### How to complete this task
Beginning with the line below that contains "all: try (rewrite I6;" and ending with the line that contains "Lemma run_inv size", copy every line exactly. Copy nothing else.

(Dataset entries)
Lemma step_inv size act s s' tr evs :
  inv size s tr → step L act s = Some (s', evs) → inv size s' (tr ++ evs).
Proof.
  intros [Hsz Hinv] Hstep. destruct s as [sz at_ k pc]. simpl in *.
  destruct act; step_cases Hstep.
  all: unfold inv; simpl; split; [done|].
  all: try (destruct Hinv as (?&?&?&?&?); repeat split; trace_simpl; done).
  all: destruct Hinv as [I1 I2 I3 I4 I5 I6 I7 I8 I9]; constructor; simpl in *;
    trace_simpl; try done; try tauto; try congruence; try lia.
  all: try (split; [intros Hs; apply I5 in Hs; congruence | congruence]).
  all: try (intros Hf ? ?; first [ by apply I9 | specialize (I7 Hf); congruence
                                 | specialize (I9 Hf); intuition congruence ]).
  all: try (rewrite I4, <- ?(assoc_L (++)); done).
  all: try (rewrite I6; destruct (started _); simplify_eq; done).
  all: try queue_len.
  all: rewrite I4;
    match goal with He : Queue.elems _ = _ |- _ => rewrite He end;
    by rewrite <- (assoc_L (++)).
Qed.

Lemma new_inv size : inv size (new size) [].
Proof.
  unfold inv, new; simpl. split; [done|].
  destruct (0 <? size) eqn:E.
  - apply Z.ltb_lt in E. constructor; simpl; try done. unfold Queue.qsize; simpl; lia.
  - apply Z.ltb_ge in E. done.
Qed.

(** An invariant of the steps is an invariant of the executions. *)
Lemma run_ind (P : state → list event → Prop) (ok : action → Prop) :
  (∀ act s s' tr evs,
      ok act → P s tr → step L act s = Some (s', evs) → P s' (tr ++ evs)) →
  ∀ sched s tr s' tr',
    Forall ok sched → P s tr → run L sched s = Some (s', tr') → P s' (tr ++ tr').
Proof.
  intros Hstep. induction sched as [|act sched IH]; intros s tr s' tr' Hok HP Hrun.
  - simpl in Hrun. simplify_eq. by rewrite app_nil_r.
  - simpl in Hrun. apply Forall_cons in Hok as [Hact Hok].
    destruct (step L act s) as [[s1 evs1]|] eqn:E1; simplify_option_eq.
    destruct (run L sched s1) as [[s2 evs2]|] eqn:E2; simplify_option_eq.
    rewrite (assoc_L (++)). eapply IH; eauto.
Qed.

Lemma run_inv size sched s tr s' tr' :
  inv size s tr → run L sched s = Some (s', tr') → inv size s' (tr ++ tr').
Proof.
  intros Hinv Hrun.
  eapply (run_ind (inv size) (λ _, True)); [|by apply Forall_true|done..].
  eauto using step_inv.
Qed.

Lemma reach_inv size sched s tr :
  run L sched (new size) = Some (s, tr) → inv size s tr.
Proof. intros Hrun. apply (run_inv size sched _ [] _ _ (new_inv size) Hrun). Qed.

Lemma run_app sched1 sched2 s :
  run L (sched1 ++ sched2) s
  = '(s1, tr1) ← run L sched1 s; '(s2, tr2) ← run L sched2 s1; Some (s2, tr1 ++ tr2).
Proof.
  revert s. induction sched1 as [|act sched1 IH]; intros s; simpl.
  - by destruct (run L sched2 s) as [[??]|].
  - destruct (step L act s) as [[s1 evs1]|]; simpl; [|done].
    rewrite IH. destruct (run L sched1 s1) as [[s2 evs2]|]; simpl; [|done].
    destruct (run L sched2 s2) as [[s3 evs3]|]; simpl; [|done].
    by rewrite (assoc_L (++)).
Qed.
End Inv.

Section Stream.
Context (L : DataLoader).

Lemma worker_stream_S k n :
  worker_stream L k (S n)
  = pass_stream (_iterate L k) ++
    match ending_of (_iterate L k) with
    | StopIteration => worker_stream L (S k) n
    | Raises _ => []
    end.
Proof. done. Qed.

Lemma worker_stream_split k m n :
  (∀ i, (k ≤ i < k + m)%nat → ending_of (_iterate L i) = StopIteration) →
  worker_stream L k (m + n) = worker_stream L k m ++ worker_stream L (k + m) n.
Proof.
  revert k. induction m as [|m IH]; intros k Hex; simpl.
  - by rewrite Nat.add_0_r.
  - rewrite (Hex k) by lia. rewrite IH by (intros; apply Hex; lia).
    rewrite <- (assoc_L (++)). by replace (S k + m)%nat with (k + S m)%nat by lia.
Qed.

Lemma worker_stream_snoc k :
  all_exhausted L k →
  worker_stream L 0 (S k) = worker_stream L 0 k ++ pass_stream (_iterate L k).
Proof.
  intros Hex. replace (S k) with (k + 1)%nat by lia.
  rewrite worker_stream_split by (intros; apply Hex; lia). simpl.
  by destruct (ending_of (_iterate L k)); rewrite app_nil_r.
Qed.

Lemma worker_stream_prefix k n m :
  worker_stream L k n `prefix_of` worker_stream L k (n + m).
Proof.
  revert k. induction n as [|n IH]; intros k; simpl; [apply prefix_nil|].
  apply prefix_app. destruct (ending_of (_iterate L k)); [apply IH|done].
Qed.

Lemma worker_stream_le k n n' :
  (n ≤ n')%nat → worker_stream L k n `prefix_of` worker_stream L k n'.
Proof.
  intros. replace n' with (n + (n' - n))%nat by lia. apply worker_stream_prefix.
Qed.

(** A pass that raises is the worker's last. *)
Lemma worker_stream_stop k n :
  all_exhausted L k → ending_of (_iterate L k) ≠ StopIteration → (k < n)%nat →
  worker_stream L 0 n = worker_stream L 0 (S k).
Proof.
  intros Hex Hend Hlt. replace n with (k + S (n - S k))%nat by lia.
  replace (S k) with (k + 1)%nat by lia.
  rewrite !worker_stream_split by (intros; apply Hex; lia). simpl.
  by destruct (ending_of (_iterate L k)).
Qed.

Lemma all_exhausted_S k :
  all_exhausted L k → ending_of (_iterate L k) = StopIteration →
  all_exhausted L (S k).
Proof.
  intros Hex Hk i Hi. destruct (decide (i = k)) as [->|]; [done|].
  apply Hex. lia.
Qed.

Lemma pass_stream_cons batch l e :
  pass_stream (Generator (batch :: l) e) = batch :: pass_stream (Generator l e).
Proof. done. Qed.

End Stream.

Arguments worker_stream : simpl never.
Arguments closing : simpl never.

Section Open.
Context (L : DataLoader).

Lemma worker_inv_ext t k tr tr' :
  puts tr' = puts tr → worker_inv L t k tr → worker_inv L t k tr'.
Proof.
  intros Heq. unfold worker_inv. rewrite Heq. done.
Qed.

Lemma async_worker_inv pc a n t a' n' evs tr :
  finished_event a = false →
  worker_inv L (Running pc) n tr →
  _async_worker L pc a n = Some (t, a', n', evs) →
  worker_inv L t n' (tr ++ evs) ∧ finished_event a' = false.
Proof.
  intros Hfin Hw Hstep.
  destruct pc; simpl in Hw;
    [destruct Hw as [Hex Heq]|destruct Hw as (k' & -> & Hex & Hend & Heq)..];
    step_cases Hstep; simpl in *; (split; [|done]); trace_simpl.
  { exists n. split_and!; try done. by rewrite worker_stream_snoc, Heq. }
  all: try (split; [by apply all_exhausted_S|done]).
  all: exists k'; split_and!; try done; eauto.
  all: try congruence.
  all: try match type of Hend with
           | ∃ _, _ => destruct Hend as (? & Hend & ?); first [congruence|by eauto]
           | _ ∧ _ => destruct Hend as [Hend ?]; first [congruence|by eauto]
           end.
  all: try (rewrite <- Heq, <- ?(assoc_L (++)); unfold pass_stream; simpl;
    repeat match goal with He : items _ = _ |- _ => rewrite He end;
    repeat match goal with He : ending_of _ = _ |- _ => rewrite He end;
    repeat match goal with He : is_Exception _ = _ |- _ => rewrite He end; done).
Qed.

Lemma async_worker_events pc a n t a' n' evs :
  _async_worker L pc a n = Some (t, a', n', evs) →
  view evs = [] ∧ gets evs = [] ∧ starts evs = O.
Proof. intros Hstep. destruct pc; step_cases Hstep; done. Qed.

Lemma step_open size act s s' tr evs :
  plain act → open_inv L size s tr → step L act s = Some (s', evs) →
  open_inv L size s' (tr ++ evs).
Proof.
  intros [Hc Ha] (Hinv & Hcl & a & Hat & Hfin & Hw & Hv) Hstep.
  split; [by eapply step_inv|].
  destruct Hinv as [Hsz Hinv]. rewrite Hat in Hinv.
  destruct Hinv as [I1 I2 I3 I4 I5 I6 I7 I8 I9].
  destruct s as [sz at_ k pc]; simpl in *; subst.
  destruct act; try done.
  - unfold step in Hstep; simpl in Hstep.
    destruct (thread a) as [|wpc|] eqn:Ht; try done.
    destruct (_async_worker L wpc a k) as [[[[t a'] n'] evs']|] eqn:E;
      simplify_option_eq.
    destruct (async_worker_events _ _ _ _ _ _ _ E) as (Hv' & Hg' & _).
    eapply async_worker_inv in E as [Hw' Hfin']; [|done..].
    split; [done|]. eexists; split; [done|]. simpl.
    split_and!; try done. by rewrite view_app, gets_app, Hv', Hg', !app_nil_r.
  - destruct pc; try done; step_cases Hstep; simpl in *; try done; try lia.
    all: split; [done|eexists; split; [done|]]; simpl.
    all: split; [done|].
    all: trace_simpl.
    all: try (split; [|rewrite Hv, ?fmap_app; done]).
    all: try (eapply worker_inv_ext; [|done]; trace_simpl; done).
    all: try (split; [eapply worker_inv_ext; [|done]; trace_simpl; done|];
              rewrite Hv, fmap_app; simpl;
              match goal with He : is_Exception _ = _ |- _ => by rewrite He end).
    assert (thread a = Unstarted) as Ht by (by apply I5).
    rewrite Ht in Hw. destruct Hw as [-> ->]. split; [intros i ?; lia|done].
  - step_cases Hstep;
      (split; [done|eexists; split; [done|simpl; by rewrite app_nil_r]]).
Qed.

### Exercise result
  all: try (rewrite I6; destruct (started _); simplify_eq; done).
  all: try queue_len.
  all: rewrite I4;
    match goal with He : Queue.elems _ = _ |- _ => rewrite He end;
    by rewrite <- (assoc_L (++)).
Qed.

Lemma new_inv size : inv size (new size) [].
Proof.
  unfold inv, new; simpl. split; [done|].
  destruct (0 <? size) eqn:E.
  - apply Z.ltb_lt in E. constructor; simpl; try done. unfold Queue.qsize; simpl; lia.
  - apply Z.ltb_ge in E. done.
Qed.

(** An invariant of the steps is an invariant of the executions. *)
Lemma run_ind (P : state → list event → Prop) (ok : action → Prop) :
  (∀ act s s' tr evs,
      ok act → P s tr → step L act s = Some (s', evs) → P s' (tr ++ evs)) →
  ∀ sched s tr s' tr',
    Forall ok sched → P s tr → run L sched s = Some (s', tr') → P s' (tr ++ tr').
Proof.
  intros Hstep. induction sched as [|act sched IH]; intros s tr s' tr' Hok HP Hrun.
  - simpl in Hrun. simplify_eq. by rewrite app_nil_r.
  - simpl in Hrun. apply Forall_cons in Hok as [Hact Hok].
    destruct (step L act s) as [[s1 evs1]|] eqn:E1; simplify_option_eq.
    destruct (run L sched s1) as [[s2 evs2]|] eqn:E2; simplify_option_eq.
    rewrite (assoc_L (++)). eapply IH; eauto.
Qed.

Lemma run_inv size sched s tr s' tr' :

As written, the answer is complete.